(** X16: in the outputs of MySQL, MariaDB, PostgreSQL and SQL Server the
    [ALTER TABLE] of every reference comes after the [CREATE TABLE] of every
    table; for PostgreSQL and SQL Server the statement of every type comes
    before both. *)
Theorem statements_order (sqlDataTypes : list string) (obj : Diagram)
  (table : Table) (r : Reference) :
  In table (d_tables obj) -> In r (d_references obj) ->
  (referencesResolve obj = true -> typesResolve sqlDataTypes obj = true ->
   exists out stmt fk,
     jsonToMySQL sqlDataTypes obj = Ok out
     /\ mysqlTable sqlDataTypes obj table = Ok stmt
     /\ alterTable "`" "`" "" obj r = Ok fk
     /\ InOrder [stmt; fk] out)
  /\ (referencesResolve obj = true -> typesResolve sqlDataTypes obj = true ->
      exists out stmt fk,
        jsonToMariaDB sqlDataTypes obj = Ok out
        /\ mariadbTable sqlDataTypes obj table = Ok stmt
        /\ alterTable "`" "`" "" obj r = Ok fk
        /\ InOrder [stmt; fk] out)
  /\ (referencesResolve obj = true ->
      exists out fk,
        jsonToPostgreSQL sqlDataTypes obj = Ok out
        /\ alterTable dq dq "" obj r = Ok fk
        /\ InOrder [postgresTable sqlDataTypes table; fk] out
        /\ forall ty, In ty (d_types obj) ->
             InOrder [postgresType sqlDataTypes ty;
                      postgresTable sqlDataTypes table; fk] out)
  /\ (referencesResolve obj = true -> typesHaveFields obj = true ->
      exists out fk,
        jsonToSQLServer sqlDataTypes obj = Ok out
        /\ alterTable "[" "]" (nl ++ "GO") obj r = Ok fk
        /\ InOrder [sqlServerTable sqlDataTypes table; fk] out
        /\ forall ty, In ty (d_types obj) ->
             exists tstmt,
               sqlServerType sqlDataTypes ty = Ok tstmt
               /\ InOrder [tstmt; sqlServerTable sqlDataTypes table; fk] out).
Proof.
  intros Ht Hr. split; [|split; [|split]].
  - intros Hrr Hty. destruct (jsonToMySQL_total sqlDataTypes obj Hrr Hty) as [out Ho].
    exists out. pose proof Ho as H. unfold jsonToMySQL in H.
    destruct (mapM (mysqlTable sqlDataTypes obj) (d_tables obj)) as [ts|] eqn:Et;
      [|discriminate]. cbn [bind] in H.
    destruct (mapM _ (d_references obj)) as [rs|] eqn:Er; [|discriminate].
    cbn [bind] in H. apply Ok_inj in H.
    destruct (mapM_In _ _ _ _ Et Ht) as [stmt [Hs Hi]].
    destruct (references_statement _ _ _ _ _ _ Er Hr) as [fk [Hf Of]].
    exists stmt, fk. repeat split; try assumption. rewrite <- H.
    apply InOrder_cons; [now apply Occurs_join|].
    now apply InOrder_skip, InOrder_one.
  - intros Hrr Hty. destruct (jsonToMariaDB_total sqlDataTypes obj Hrr Hty) as [out Ho].
    exists out. pose proof Ho as H. unfold jsonToMariaDB in H.
    destruct (mapM (mariadbTable sqlDataTypes obj) (d_tables obj)) as [ts|] eqn:Et;
      [|discriminate]. cbn [bind] in H.
    destruct (mapM _ (d_references obj)) as [rs|] eqn:Er; [|discriminate].
    cbn [bind] in H. apply Ok_inj in H.
    destruct (mapM_In _ _ _ _ Et Ht) as [stmt [Hs Hi]].
    destruct (references_statement _ _ _ _ _ _ Er Hr) as [fk [Hf Of]].
    exists stmt, fk. repeat split; try assumption. rewrite <- H.
    apply InOrder_cons; [now apply Occurs_join|].
    now apply InOrder_skip, InOrder_one.
  - intros Hrr. destruct (jsonToPostgreSQL_total sqlDataTypes obj Hrr) as [out Ho].
    exists out. pose proof Ho as H. unfold jsonToPostgreSQL in H.
    destruct (mapM _ (d_references obj)) as [rs|] eqn:Er; [|discriminate].
    cbn [bind] in H. apply Ok_inj in H.
    destruct (references_statement _ _ _ _ _ _ Er Hr) as [fk [Hf Of]].
    exists fk. split; [assumption|]. split; [assumption|].
    assert (T : InOrder [postgresTable sqlDataTypes table; fk]
                  (join nl (map (postgresTable sqlDataTypes) (d_tables obj)) ++ nl
                     ++ join nl rs)).
    { apply InOrder_cons; [now apply Occurs_join, in_map|].
      now apply InOrder_skip, InOrder_one. }
    rewrite <- H. split.
    + now do 2 apply InOrder_skip.
    + intros ty Hin. apply InOrder_cons; [now apply Occurs_join, in_map|].
      now apply InOrder_skip.
  - intros Hrr Hty. destruct (jsonToSQLServer_total sqlDataTypes obj Hrr Hty) as [out Ho].
    exists out. pose proof Ho as H. unfold jsonToSQLServer in H.
    destruct (mapM (sqlServerType sqlDataTypes) (d_types obj)) as [tys|] eqn:Ety;
      [|discriminate]. cbn [bind] in H.
    destruct (mapM _ (d_references obj)) as [rs|] eqn:Er; [|discriminate].
    cbn [bind] in H. apply Ok_inj in H.
    destruct (references_statement _ _ _ _ _ _ Er Hr) as [fk [Hf Of]].
    exists fk. split; [assumption|]. split; [assumption|].
    assert (T : InOrder [sqlServerTable sqlDataTypes table; fk]
                  (join nl (map (sqlServerTable sqlDataTypes) (d_tables obj)) ++ nl
                     ++ join nl rs)).
    { apply InOrder_cons; [now apply Occurs_join, in_map|].
      now apply InOrder_skip, InOrder_one. }
    rewrite <- H. split.
    + now do 2 apply InOrder_skip.
    + intros ty Hin. destruct (mapM_In _ _ _ _ Ety Hin) as [tstmt [Hs Hi]].
      exists tstmt. split; [assumption|].
      apply InOrder_cons; [now apply Occurs_join|].
      now apply InOrder_skip.
Qed.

■ ■ ■ ■ ■ ■ ■

* _YOUR INSTRUCTIONS_
Taking the entries above, write out exactly the lines starting with the line containing "jsonToPostgreSQL sqlDataTypes obj" and going on through the line containing "InOrder [postgresType sqlDataTypes", both included, and nothing else.

* _WRITTEN REPLY_
        jsonToPostgreSQL sqlDataTypes obj = Ok out
        /\ alterTable dq dq "" obj r = Ok fk
        /\ InOrder [postgresTable sqlDataTypes table; fk] out
        /\ forall ty, In ty (d_types obj) ->
             InOrder [postgresType sqlDataTypes ty;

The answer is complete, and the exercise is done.